Publié le 3 avril 2024

Cette note d’analyse est la troisième d’une série explorant les liens entre les inégalités de patrimoine et de santé. Si l’étude du patrimoine dans sa globalité est éclairante à bien des égards, un examen plus approfondi de la dimension de l’endettement met en lumière certaines disparités, notamment en matière d’accès au crédit et de capacité d’emprunt. En quoi l’endettement influence les inégalités au Québec et plus particulièrement les inégalités sociales de santé ?

 

Faits saillants

  • La dette des familles moins nanties est majoritairement composée (74 %) de dettes à la consommation. Pour les familles les mieux nanties, c’est l’inverse : la dette est principalement (78 à 86 %) de nature hypothécaire.

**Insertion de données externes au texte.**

Lemma collect_keys_ok fl f entries cs r :
  registry_ok fl r → refs_ok r cs →
  Forall (λ e, e.2 = true → flag_enables fl e.1 = true) entries →
  ∃ r' cs', collect_keys fl f entries cs r = (r', Done (inr cs')) ∧ registry_ok fl r' ∧
    objects r `prefix_of` objects r' ∧ refs_ok r' cs' ∧
    ∀ k, is_Some (cs' !! k) ↔ is_Some (cs !! k) ∨ taken f entries k.
Proof.
  intros Hok Hcs Hes. revert r cs Hok Hcs.
  induction Hes as [|[key enabled] entries Hen Hes IH]; intros r cs Hok Hcs; cbn [collect_keys].
  { exists r, cs. split_and!; try done. intros k. unfold taken. rewrite elem_of_nil. tauto. }
  case_decide as Hskip.
  - destruct (IH r cs Hok Hcs) as (r' & cs' & E & Hok' & Hp & Hr & Hd).
    exists r', cs'. split_and!; try done. intros k. rewrite Hd, taken_skip by done. done.
  - assert (enabled = true ∧ (f = ∅ ∨ key ∈ f)) as [-> Hf].
    { destruct enabled; [|tauto]. split; [done|].
      destruct (decide (f = ∅)), (decide (key ∈ f)); tauto. }
    specialize (Hen eq_refl). unfold mbind, prog_bind, gets. simpl.
    destruct (initiatedCollectors r !! key) as [n|] eqn:Ei.
    + apply Hok in Ei as En.
      destruct (IH r (<[key := n]> cs) Hok) as (r' & cs' & E & Hok' & Hp & Hr & Hd);
        [by apply refs_ok_insert|].
      exists r', cs'. split_and!; try done. intros k. by rewrite Hd, taken_insert.
    + destruct (flag_enables_factory fl key Hen) as [c Ec].
      unfold new_object, mbind, prog_bind, lift_outcome. rewrite Ec. simpl.
      destruct (IH (push key c r) (<[key := length (objects r)]> cs)) as (r' & cs' & E & Hok' & Hp & Hr & Hd).
      { by apply push_ok. }
      { apply refs_ok_insert; [by apply refs_ok_push|]. simpl.
        by rewrite fmap_app, lookup_app_r, length_fmap, Nat.sub_diag by (by rewrite length_fmap). }
      exists r', cs'. split_and!; try done.
      * etrans; [|exact Hp]. by exists [(key, c)].
      * intros k. by rewrite Hd, taken_insert.
Qed.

  • Le prêt hypothécaire est le principal facteur d’accumulation de richesse pour un grand nombre de familles au Québec. De 1999 à 2019, la dette hypothécaire a augmenté de 154 milliards de dollars, alors que la valeur des actifs immobiliers a augmenté de 503 milliards de dollars.
  • L’accès au crédit est toutefois inégal. 1 personne sur 5 ayant déjà fait une demande de crédit s’est déjà fait refuser celle-ci. Cette proportion est plus élevée chez les hommes (23,2 %), les personnes autochtones (38,5 %), les personnes racisées (28,4 %) et les personnes à plus faible revenu (25,6 %).

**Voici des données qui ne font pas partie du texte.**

(** * Termination *)

Section TerminationWithDriver.

Variable server : Database.
Variables boundW boundC : nat.
Hypothesis writes_settle : workUnit_settles server boundW.
Hypothesis commits_settle : commit_settles server boundC.
Hypothesis abort_refused : abort_refused_after_commit server.
Hypothesis start_not_transient : start_errors_not_transient server.

(** A transient error of the unit of work comes before the bound. *)
Lemma workUnit_transient_before_bound h es error :
  workUnit server h = (es, Throw error) ->
  hasErrorLabel error TransientTransactionError = true ->
  workUnit_executions h < boundW.
Proof.
  rewrite workUnit_cases. intros W L.
  destruct (Nat.le_gt_cases boundW (workUnit_executions h)) as [Ge|]; trivial.
  exfalso. pose proof writes_settle as WS. unfold workUnit_settles in WS.
  destruct (server h updateEmployee) as [e1|] eqn:U.
  - inversion W; subst.
    rewrite (WS h updateEmployee error Ge (or_introl eq_refl) U) in L. discriminate.
  - destruct (server (h ++ [Call updateEmployee None]) insertEvent) as [e2|] eqn:I;
      inversion W; subst.
    assert (Ge' : boundW <= workUnit_executions (h ++ [Call updateEmployee None])).
    { unfold workUnit_executions in *. rewrite count_calls_app. simpl. lia. }
    rewrite (WS _ insertEvent error Ge' (or_intror eq_refl) I) in L. discriminate.
Qed.

(** After a commit that failed for good the attempt throws the error of the
    refused abort, which is not transient. *)
Lemma failed_commit_not_retried m h es ec error :
  server h (StartTransaction transactionOptions) = None ->
  workUnit server (h ++ [started]) = (es, Return tt) ->
  commitWithRetry server m (h ++ started :: es) = (ec, Throw error) ->
  exists attempt thrown,
    updateEmployeeInfo server m h = (attempt, Throw thrown) /\
    hasErrorLabel thrown TransientTransactionError = false.
Proof.
  intros S0 W C.
  destruct (commit_rejection_ends _ _ _ C) as (pre & E & _).
  pose proof abort_refused as AR. unfold abort_refused_after_commit in AR.
  destruct (AR (h ++ started :: es ++ pre) error) as (e' & A & L).
  assert (A' : server (h ++ started :: es ++ ec) AbortTransaction = Some e').
  { rewrite <- A, E. f_equal. rewrite <- !app_assoc. simpl.
    rewrite <- !app_assoc. reflexivity. }
  rewrite (attempt_commit_fails _ _ _ S0 W C), A'.
  eexists. exists e'. split; [reflexivity|exact L].
Qed.
Lemma layout_run (now currentTime : R) (algorithm : LayoutAlgorithm)
    (options : option LayoutOptions) (e : Engine) :
  tidy e ->
  distinctIds (nodes e) ->
  anchored (nodes e) (edges e) ->
  nodes e <> [] ->
  (algorithm = circular -> (2 <= length (nodes e))%nat) ->
  0 < reqAnimationDuration (withDefaults options) ->
  now + reqAnimationDuration (withDefaults options) <= currentTime ->
  let targets := layoutTargets algorithm options (nodes e) (edges e) in
  let e' := runFrame currentTime (applyLayout now algorithm options e) in
  targetsOf (nodes e) targets
  /\ nodes e' = map (settle targets) (nodes e)
  /\ centroid (map Node.position (nodes e'))
     = centroid (map Node.position (nodes e))
  /\ map Node.id (nodes e') = map Node.id (nodes e)
  /\ LState.isAnimating (layoutState e') = false
  /\ LState.progress (layoutState e') = 1
  /\ LState.algorithm (layoutState e') = algorithm
  /\ frames e' = [].
Proof.
  intros Ht Hd Ha Hne Hc Hdur Htime. cbv zeta. unfold layoutTargets.
  destruct (@stopLayout_tidy e Ht) as [_ [_ Hf]].
  unfold applyLayout. cbv zeta.
  assert (Hn : nodes (stopLayout e) = nodes e) by reflexivity.
  assert (He : edges (stopLayout e) = edges e) by reflexivity.
  rewrite Hn, He.
  destruct (length (nodes e) =? 0)%nat eqn:E.
  { apply Nat.eqb_eq in E. destruct (nodes e); [congruence|discriminate]. }
  destruct (@layout_targets algorithm (withDefaults options) (nodes e) (edges e)
              Hne Ha Hc) as [Htg Hcen].
  cbv zeta in Htg, Hcen.
  match type of Htg with targetsOf _ ?t => set (targets := t) in * end.
  unfold runFrame, startLayoutAnimation, requestFrame.
  cbn [frames nodes edges layoutState animationFrameId targetPositions
       nextFrameId].
  rewrite Hf. cbn [app fold_left snd].
  rewrite animate_last; cbn [animDuration animStart initialPositions nodes
                             targetPositions]; [|assumption|assumption|].
  - cbn [nodes layoutState frames setProgress setAnimating LState.isAnimating
         LState.progress LState.algorithm].
    rewrite Hn, settle_ids, (settle_centroid Hd Htg), Hcen.
    split; [exact Htg|]. repeat split; reflexivity.
  - rewrite Hn. intros n Hin. apply mapGet_In.
    destruct (@fold_mapSet_nodes Point Node.position (nodes e) []) as [_ H].
    apply H. right. now apply in_map.
Qed.



End LayoutRuns.

(** ** Labels that share an id, and the two colours of a string *)

Section NodeResults.

Import NodeUtils.

Lemma findIndex_same_ids (nodes nodes' : list GraphNode) (nodeId : str) :
  map Node.id nodes = map Node.id nodes' ->
  forall i, findIndex nodes nodeId i = findIndex nodes' nodeId i.
Proof.
  revert nodes'.
  induction nodes as [|n nodes IH]; intros [|n' nodes'] H i; cbn [map] in H;
    try discriminate; [reflexivity|].
  injection H as Hn H. cbn [findIndex]. rewrite Hn.
  destruct (Str.eqb (Node.id n') nodeId); [reflexivity|]. now apply IH.
Qed.

Lemma findIndex_appended (nodes : list GraphNode) (n : GraphNode) :
  ~ In (Node.id n) (map Node.id nodes) ->
  forall i, findIndex (nodes ++ [n]) (Node.id n) i = Some (i + length nodes).
Proof.
  induction nodes as [|m nodes IH]; intros H i; cbn [app findIndex length].
  - rewrite str_eqb_refl. f_equal. lia.
  - destruct (Str.eqb (Node.id m) (Node.id n)) eqn:E.
    + apply str_eqb_eq in E. exfalso. apply H. now left.
    + rewrite IH; [f_equal; lia|]. intros Hin. apply H. now right.
Qed.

  • Les personnes n’ayant pas accès au crédit dans les institutions financières se tournent parfois vers des prêts alternatifs à des taux d’intérêt très élevés. Au Québec, 3,7 % des personnes ont eu recours à des prêts alternatifs au cours des 24 derniers mois, tels que des prêteurs non bancaires en ligne, des prêteurs sur gages ou sur salaires. Cette proportion est plus élevée chez les femmes (4,3 %), les personnes racisées (7 %) et les personnes autochtones (9 %).

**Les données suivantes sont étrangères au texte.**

(** * terrarium: the genetic-algorithm engine of [terrarium.ts]

    A shallow embedding of [src/src/terrarium.ts]: the [Organism] and
    [GeneticAlgorithmModel] data types, the default reproduction strategy
    [produceNextGeneration] and the controller [GeneticAlgorithm] with its
    [step] / [next] / [play] / [pause] methods.

    JavaScript objects are mutable and passed by reference, so organisms and
    models live in a store and are named by their address; [structuredClone]
    allocates fresh objects.  The collaborator callbacks are parameters of
    the development.  Numbers are modelled by [Z] (the numbers that hold an
    integer): [populationSize], [generation] and the fitness values.  A
    number is an IEEE 754 double, so an integer result is exact only up to
    [2^53]; the increment [generation++] rounds as the double addition
    does. *)

From Stdlib Require Import ZArith QArith.QArith_base.
From stdpp Require Import list sorting strings.

Local Open Scope Z_scope.
Local Open Scope nat_scope.

(** Address of an object in the store. *)
Abbreviation loc := nat.

(** ** [Array.prototype.sort]

    ECMAScript's sort is stable, and for a consistent comparator its result
    is the unique stable ordering; it is embedded as a stable insertion
    sort.  [cmp a b > 0] means that [a] goes after [b]. *)
Section ArraySort.
Context {A : Type}.
Variable cmp : A -> A -> Z.

Fixpoint sort_insert (x : A) (l : list A) : list A :=
  match l with
  | [] => [x]
  | y :: l' => if (0 <? cmp x y)%Z then y :: sort_insert x l' else x :: y :: l'
  end.

Definition array_sort (l : list A) : list A := foldr sort_insert [] l.
End ArraySort.

(** A list in descending order of [f]. *)
Definition descending {A : Type} (f : A -> Z) (l : list A) : Prop :=
  StronglySorted (fun a b => (f b <= f a)%Z) l.

(** ** Numbers

    A number is a double: 53 bits of significand.  [round_to_double z] is
    the double nearest to the integer [z], ties to the even significand
    (the rounding of every arithmetic operation); integers of magnitude
    below [2^53] are doubles themselves.  [e] is the number of low bits
    that do not fit. *)
Definition two53 : Z := 9007199254740992.

Definition round_to_double (z : Z) : Z :=
  let a := Z.abs z in
  if (a <? two53)%Z then z
  else
    let e := (Z.log2 a - 52)%Z in
    let m := Z.shiftr a e in
    let r := Z.land a (Z.ones e) in
    let half := Z.shiftl 1 (e - 1) in
    let m' := if (r <? half)%Z then m
              else if (half <? r)%Z then (m + 1)%Z
              else if Z.even m then m else (m + 1)%Z in
    (Z.sgn z * Z.shiftl m' e)%Z.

  • Parmi les personnes ayant des dettes, 28 % éprouvent des difficultés de remboursement . Ces difficultés sont davantage observées chez les personnes qui ont eu recours au crédit pour pallier une situation difficile, telle qu’une perte d’emploi ou une maladie (70 %) ou une combinaison de difficultés économiques (62 %).
  • Au Québec, les personnes ayant recours à l’endettement pour effectuer des dépenses courantes affichent un moins bon état de santé générale que celles n’y ayant pas recours. En effet, près du quart des ménages ayant un tel usage compensatoire du crédit perçoit sa santé comme mauvaise ou passable. Cette proportion est de 11 % chez les ménages qui n’ont pas recours à l’endettement pour effectuer des dépenses courantes.
  • On observe une relation positive entre le niveau de stress autoévalué et la difficulté à rembourser ses dettes. Au Québec, le niveau de stress engendré par les dettes atteint une moyenne de 2,9 (sur une échelle de 1 à 10) chez les personnes ne présentant aucune difficulté à rembourser leurs dettes. Chez les personnes pour lesquelles le remboursement des dettes s’avère très difficile, le niveau de stress moyen grimpe à 9,8.